PROBLEM TO SOLVE —
From the entries that follow, copy exactly the lines beginning at the line holding "Definition arr2 (T" and continuing through the line holding "L_event_counter j => Nat.eqb i j".

DATASET EXTRACT —
------------
(** * The BEACON DAQ driver (src/beacondaq.c), embedded in Rocq

    The driver talks to an FPGA board through a SPI character device.  The
    embedding keeps the structure of the C file: the handle [beacon_dev] is a
    record, the process-wide counter and the caller's storage live in a
    [machine] state, and every system call goes through one oracle (the
    environment) and is recorded in a trace, so that what is transmitted, and
    in which order, can be stated.

    The driver is modelled as run by one thread.  The waiter mutex is a flag
    of the handle.  The bus mutex of the USING/DONE macros is not
    represented: the macros do nothing on a handle that does not lock
    ([enable_locking] is 0), and there the embedding is the code as it runs.
    On a handle that locks, a call that takes the bus mutex while it is held
    never returns (a read that fails leaves it held, because CHK jumps over
    DONE); a statement that depends on it is made for handles that do not
    lock. *)

From Stdlib Require Import ZArith List Bool Lia QArith.
Import ListNotations.
Open Scope Z_scope.

(** ** Constants *)

(** Modelled from the spec: the header beacon.h is not among the sources; the
    spec fixes a frame at four bytes, four ring buffers per board, eight
    channels, four chunks per RAM address (registers 0x23..0x26), at most two
    boards and waveforms of at most 2048 samples. *)
Definition BN_WORD_SIZE : Z := 4.
Definition BN_NUM_BUFFER : Z := 4.
Definition BN_NUM_CHAN : Z := 8.
Definition BN_NUM_CHUNK : Z := 4.
Definition BN_MAX_BOARDS : Z := 2.
Definition BN_MAX_WAVEFORM_LENGTH : Z := 2048.

Definition BN_ADDRESS_MAX : Z := 256.
Definition BN_SPI_BYTES : Z := BN_WORD_SIZE.
Definition BN_NUM_MODE : Z := 4.
Definition BN_NUM_REGISTER : Z := 256.
Definition BUF_MASK : Z := 0xf.
Definition MIN_GOOD_MAX_V : Z := 20.
Definition MAX_MISERY : Z := 100.
Definition BN_DELAY_USECS : Z := 0.
Definition BN_CS_CHANGE : Z := 0.
Definition SPI_CLOCK : Z := 20000000.
Definition MAX_XFERS : Z := 511.

(** errno values returned by [beacon_wait] (Linux). *)
Definition EINTR : Z := 4.
Definition EAGAIN : Z := 11.
Definition EBUSY : Z := 16.

(** The register map (the part the modelled functions use). *)
Definition REG_FIRMWARE_VER : Z := 0x01.
Definition REG_STATUS : Z := 0x07.
Definition REG_CLEAR_STATUS : Z := 0x09.
Definition REG_EVENT_COUNTER_LOW : Z := 0xa.
Definition REG_EVENT_COUNTER_HIGH : Z := 0xb.
Definition REG_TRIG_COUNTER_LOW : Z := 0xc.
Definition REG_TRIG_COUNTER_HIGH : Z := 0xd.
Definition REG_TRIG_TIME_LOW : Z := 0xe.
Definition REG_TRIG_TIME_HIGH : Z := 0xf.
Definition REG_DEADTIME : Z := 0x10.
Definition REG_TRIG_INFO : Z := 0x11.
Definition REG_CH_MASKS : Z := 0x12.
Definition REG_LAST_BEAM : Z := 0x14.
Definition REG_TRIG_BEAM_POWER : Z := 0x15.
Definition REG_PPS_COUNTER : Z := 0x16.
Definition REG_HD_DYN_MASK : Z := 0x17.
Definition REG_USER_MASK : Z := 0x18.
Definition REG_VETO_DEADTIME_CTR : Z := 0x19.
Definition REG_CHUNK : Z := 0x23.
Definition REG_SYNC : Z := 0x27.
Definition REG_CALPULSE : Z := 0x2a.
Definition REG_ATTEN_012 : Z := 0x32.
Definition REG_ATTEN_345 : Z := 0x33.
Definition REG_ATTEN_67 : Z := 0x34.
Definition REG_ATTEN_APPLY : Z := 0x35.
Definition REG_ADC_CLK_RST : Z := 0x37.
Definition REG_ADC_DELAYS : Z := 0x38.
Definition REG_FORCE_TRIG : Z := 0x40.
Definition REG_CHANNEL : Z := 0x41.
Definition REG_MODE : Z := 0x42.
Definition REG_RAM_ADDR : Z := 0x45.
Definition REG_CLEAR : Z := 0x4d.
Definition REG_BUFFER : Z := 0x4e.
Definition REG_TRIG_ENABLE : Z := 0x52.
Definition REG_PHASED_TRIGGER : Z := 0x54.
Definition REG_TIMESTAMP_SELECT : Z := 0x58.
Definition REG_SET_READ_REG : Z := 0x6d.
Definition REG_RESET_COUNTER : Z := 0x7e.
Definition REG_RESET_ALL : Z := 0x7f.

(** Readout modes. *)
Definition MODE_REGISTER : Z := 0.
Definition MODE_WAVEFORMS : Z := 1.

(** Modelled from the spec: the reset kinds of beacon.h, in increasing
    severity: counters-only, calibrate, almost-global, global. *)
Inductive beacon_reset_t :=
| BN_RESET_COUNTERS
| BN_RESET_CALIBRATE
| BN_RESET_ALMOST_GLOBAL
| BN_RESET_GLOBAL.

Definition reset_rank (r : beacon_reset_t) : Z :=
  match r with
  | BN_RESET_COUNTERS => 0
  | BN_RESET_CALIBRATE => 1
  | BN_RESET_ALMOST_GLOBAL => 2
  | BN_RESET_GLOBAL => 3
  end.

(** ** Integer helpers *)

Definition u8 (x : Z) : Z := x mod 2 ^ 8.
Definition u16 (x : Z) : Z := x mod 2 ^ 16.
Definition u32 (x : Z) : Z := x mod 2 ^ 32.
Definition u64 (x : Z) : Z := x mod 2 ^ 64.

(** C's [/] on int truncates toward zero. *)
Definition cdiv (a b : Z) : Z := Z.quot a b.

Definition nonzero (x : Z) : bool := negb (x =? 0).

(** [__builtin_popcount] and [__builtin_ctz] on a buffer mask (a byte). *)
Definition popcount (mask : Z) : nat :=
  length (filter (fun i => Z.testbit mask (Z.of_nat i)) (seq 0 8)).

Definition ctz (mask : Z) : Z :=
  match filter (fun i => Z.testbit mask (Z.of_nat i)) (seq 0 8) with
  | i :: _ => Z.of_nat i
  | [] => 0
  end.

(** ** Boards, frames and the transfer list *)

Inductive beacon_which_board_t := MASTER | SLAVE.

Definition board_index (b : beacon_which_board_t) : Z :=
  match b with MASTER => 0 | SLAVE => 1 end.

Definition board_eqb (a b : beacon_which_board_t) : bool :=
  match a, b with
  | MASTER, MASTER | SLAVE, SLAVE => true
  | _, _ => false
  end.

(** An array of two, indexed by the board. *)
Definition arr2 (T : Type) := beacon_which_board_t -> T.

Definition set2 {T} (a : arr2 T) (b : beacon_which_board_t) (v : T) : arr2 T :=
  fun c => if board_eqb c b then v else a c.

(** A SPI frame: four bytes, [buf[0]] .. [buf[3]]. *)
Record frame := Frame { byte0 : Z; byte1 : Z; byte2 : Z; byte3 : Z }.

Definition frame0 : frame := Frame 0 0 0 0.

(** be32toh of the 32-bit word whose four bytes in memory are the frame. *)
Definition be32 (f : frame) : Z :=
  Z.lor (Z.shiftl (byte0 f) 24)
    (Z.lor (Z.shiftl (byte1 f) 16) (Z.lor (Z.shiftl (byte2 f) 8) (byte3 f))).

(** Where received bytes go.  A region is an object of the C program that is
    handed to the kernel as an rx buffer; a pointer is a region and a byte
    offset in it. *)
Inductive region :=
| L_event_counter (i : nat)      (* event_counter[i] of beacon_read_multiple_ptr *)
| L_trig_counter (i : nat)
| L_trig_time (i : nat)
| L_deadtime
| L_tinfo
| L_tmask
| L_last_beam
| H_beam_mask (h : nat)          (* hd->beam_mask of header h *)
| H_beam_power (h : nat)
| H_pps_counter (h : nat)
| H_dynamic_beam_mask (h : nat)
| H_veto_deadtime_counter (h : nat)
| E_data (e : nat) (ibd : beacon_which_board_t) (ichan : nat)
                                 (* ev->data[ibd][ichan] of event e *)
| L_result (k : nat).            (* a four-byte result buffer of a caller *)

Definition ptr : Type := region * Z.

Definition region_eqb (a b : region) : bool :=
  match a, b with
  | L_event_counter i, L_event_counter j => Nat.eqb i j
  | L_trig_counter i, L_trig_counter j => Nat.eqb i j
  | L_trig_time i, L_trig_time j => Nat.eqb i j
  | L_deadtime, L_deadtime => true
  | L_tinfo, L_tinfo => true
  | L_tmask, L_tmask => true
  | L_last_beam, L_last_beam => true
  | H_beam_mask i, H_beam_mask j => Nat.eqb i j
  | H_beam_power i, H_beam_power j => Nat.eqb i j
  | H_pps_counter i, H_pps_counter j => Nat.eqb i j
  | H_dynamic_beam_mask i, H_dynamic_beam_mask j => Nat.eqb i j
  | H_veto_deadtime_counter i, H_veto_deadtime_counter j => Nat.eqb i j
  | E_data e b c, E_data e' b' c' =>
      Nat.eqb e e' && board_eqb b b' && Nat.eqb c c'
  | L_result i, L_result j => Nat.eqb i j
  | _, _ => false
  end.

Definition ptr_eqb (p q : ptr) : bool :=
  region_eqb (fst p) (fst q) && (snd p =? snd q).

Definition ptr_add (p : ptr) (n : Z) : ptr := (fst p, snd p + n).

(** One entry of the transfer list (struct spi_ioc_transfer): the frame to
    send, if any, and where to put the four bytes clocked in, if anywhere.
    [len], [cs_change] and [delay_usecs] are the same for every entry
    (setup_xfers) and are kept in the handle only. *)
Record spi_ioc_transfer := Xfer { tx_buf : option frame; rx_buf : option ptr }.

Definition xfer0 : spi_ioc_transfer := Xfer None None.

Record timespec := Timespec { tv_sec : Z; tv_nsec : Z }.

(** ** The handle *)

Record beacon_dev := {
  fd : arr2 Z;
  enable_locking : Z;
  readout_number_offset : Z;
  event_counter : Z;
  buffer_length : Z;
  wait_mut : bool;                  (* true: the waiter mutex is held *)
  board_id : arr2 Z;
  channel_read_mask : arr2 Z;
  cancel_wait : Z;
  start_time : timespec;
  next_read_buffer : Z;
  hardware_next : Z;
  poll_interval : Z;
  spi_clock : Z;
  cs_change : Z;
  delay_us : Z;
  pretrigger : Z;
  buf : arr2 (nat -> spi_ioc_transfer);
  nused : arr2 Z;
  current_buf : arr2 Z;
  current_mode : arr2 Z;
  gpio_pin : Z
}.

(** What memset(dev,0,sizeof( *dev)) leaves. *)
Definition zero_dev : beacon_dev := {|
  fd := fun _ => 0; enable_locking := 0; readout_number_offset := 0;
  event_counter := 0; buffer_length := 0; wait_mut := false;
  board_id := fun _ => 0; channel_read_mask := fun _ => 0; cancel_wait := 0;
  start_time := Timespec 0 0; next_read_buffer := 0; hardware_next := 0;
  poll_interval := 0; spi_clock := 0; cs_change := 0; delay_us := 0;
  pretrigger := 0; buf := fun _ _ => xfer0; nused := fun _ => 0;
  current_buf := fun _ => 0; current_mode := fun _ => 0; gpio_pin := 0 |}.

Definition with_fd (v : arr2 Z) (d : beacon_dev) : beacon_dev :=
  {| fd := v; enable_locking := enable_locking d;
     readout_number_offset := readout_number_offset d;
     event_counter := event_counter d; buffer_length := buffer_length d;
     wait_mut := wait_mut d; board_id := board_id d;
     channel_read_mask := channel_read_mask d; cancel_wait := cancel_wait d;
     start_time := start_time d; next_read_buffer := next_read_buffer d;
     hardware_next := hardware_next d; poll_interval := poll_interval d;
     spi_clock := spi_clock d; cs_change := cs_change d; delay_us := delay_us d;
     pretrigger := pretrigger d; buf := buf d; nused := nused d;
     current_buf := current_buf d; current_mode := current_mode d;
     gpio_pin := gpio_pin d |}.

Definition with_enable_locking (v : Z) (d : beacon_dev) : beacon_dev :=
  {| fd := fd d; enable_locking := v;
     readout_number_offset := readout_number_offset d;
     event_counter := event_counter d; buffer_length := buffer_length d;
     wait_mut := wait_mut d; board_id := board_id d;
     channel_read_mask := channel_read_mask d; cancel_wait := cancel_wait d;
     start_time := start_time d; next_read_buffer := next_read_buffer d;
     hardware_next := hardware_next d; poll_interval := poll_interval d;
     spi_clock := spi_clock d; cs_change := cs_change d; delay_us := delay_us d;
     pretrigger := pretrigger d; buf := buf d; nused := nused d;
     current_buf := current_buf d; current_mode := current_mode d;
     gpio_pin := gpio_pin d |}.

Definition with_readout_number_offset (v : Z) (d : beacon_dev) : beacon_dev :=
  {| fd := fd d; enable_locking := enable_locking d;
     readout_number_offset := v;
     event_counter := event_counter d; buffer_length := buffer_length d;
     wait_mut := wait_mut d; board_id := board_id d;
     channel_read_mask := channel_read_mask d; cancel_wait := cancel_wait d;
     start_time := start_time d; next_read_buffer := next_read_buffer d;
     hardware_next := hardware_next d; poll_interval := poll_interval d;
     spi_clock := spi_clock d; cs_change := cs_change d; delay_us := delay_us d;
     pretrigger := pretrigger d; buf := buf d; nused := nused d;
     current_buf := current_buf d; current_mode := current_mode d;
     gpio_pin := gpio_pin d |}.

Definition with_event_counter (v : Z) (d : beacon_dev) : beacon_dev :=
  {| fd := fd d; enable_locking := enable_locking d;
     readout_number_offset := readout_number_offset d;
     event_counter := v; buffer_length := buffer_length d;
     wait_mut := wait_mut d; board_id := board_id d;
     channel_read_mask := channel_read_mask d; cancel_wait := cancel_wait d;
     start_time := start_time d; next_read_buffer := next_read_buffer d;
     hardware_next := hardware_next d; poll_interval := poll_interval d;
     spi_clock := spi_clock d; cs_change := cs_change d; delay_us := delay_us d;
     pretrigger := pretrigger d; buf := buf d; nused := nused d;
     current_buf := current_buf d; current_mode := current_mode d;
     gpio_pin := gpio_pin d |}.

Definition with_buffer_length (v : Z) (d : beacon_dev) : beacon_dev :=
  {| fd := fd d; enable_locking := enable_locking d;
     readout_number_offset := readout_number_offset d;
     event_counter := event_counter d; buffer_length := v;
     wait_mut := wait_mut d; board_id := board_id d;
     channel_read_mask := channel_read_mask d; cancel_wait := cancel_wait d;
     start_time := start_time d; next_read_buffer := next_read_buffer d;
     hardware_next := hardware_next d; poll_interval := poll_interval d;
     spi_clock := spi_clock d; cs_change := cs_change d; delay_us := delay_us d;
     pretrigger := pretrigger d; buf := buf d; nused := nused d;
     current_buf := current_buf d; current_mode := current_mode d;
     gpio_pin := gpio_pin d |}.

Definition with_wait_mut (v : bool) (d : beacon_dev) : beacon_dev :=
  {| fd := fd d; enable_locking := enable_locking d;
     readout_number_offset := readout_number_offset d;
     event_counter := event_counter d; buffer_length := buffer_length d;
     wait_mut := v; board_id := board_id d;
     channel_read_mask := channel_read_mask d; cancel_wait := cancel_wait d;
     start_time := start_time d; next_read_buffer := next_read_buffer d;
     hardware_next := hardware_next d; poll_interval := poll_interval d;
     spi_clock := spi_clock d; cs_change := cs_change d; delay_us := delay_us d;
     pretrigger := pretrigger d; buf := buf d; nused := nused d;
     current_buf := current_buf d; current_mode := current_mode d;
     gpio_pin := gpio_pin d |}.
------------
FINISHED TASK —
Definition arr2 (T : Type) := beacon_which_board_t -> T.

Definition set2 {T} (a : arr2 T) (b : beacon_which_board_t) (v : T) : arr2 T :=
  fun c => if board_eqb c b then v else a c.

(** A SPI frame: four bytes, [buf[0]] .. [buf[3]]. *)
Record frame := Frame { byte0 : Z; byte1 : Z; byte2 : Z; byte3 : Z }.

Definition frame0 : frame := Frame 0 0 0 0.

(** be32toh of the 32-bit word whose four bytes in memory are the frame. *)
Definition be32 (f : frame) : Z :=
  Z.lor (Z.shiftl (byte0 f) 24)
    (Z.lor (Z.shiftl (byte1 f) 16) (Z.lor (Z.shiftl (byte2 f) 8) (byte3 f))).

(** Where received bytes go.  A region is an object of the C program that is
    handed to the kernel as an rx buffer; a pointer is a region and a byte
    offset in it. *)
Inductive region :=
| L_event_counter (i : nat)      (* event_counter[i] of beacon_read_multiple_ptr *)
| L_trig_counter (i : nat)
| L_trig_time (i : nat)
| L_deadtime
| L_tinfo
| L_tmask
| L_last_beam
| H_beam_mask (h : nat)          (* hd->beam_mask of header h *)
| H_beam_power (h : nat)
| H_pps_counter (h : nat)
| H_dynamic_beam_mask (h : nat)
| H_veto_deadtime_counter (h : nat)
| E_data (e : nat) (ibd : beacon_which_board_t) (ichan : nat)
                                 (* ev->data[ibd][ichan] of event e *)
| L_result (k : nat).            (* a four-byte result buffer of a caller *)

Definition ptr : Type := region * Z.

Definition region_eqb (a b : region) : bool :=
  match a, b with
  | L_event_counter i, L_event_counter j => Nat.eqb i j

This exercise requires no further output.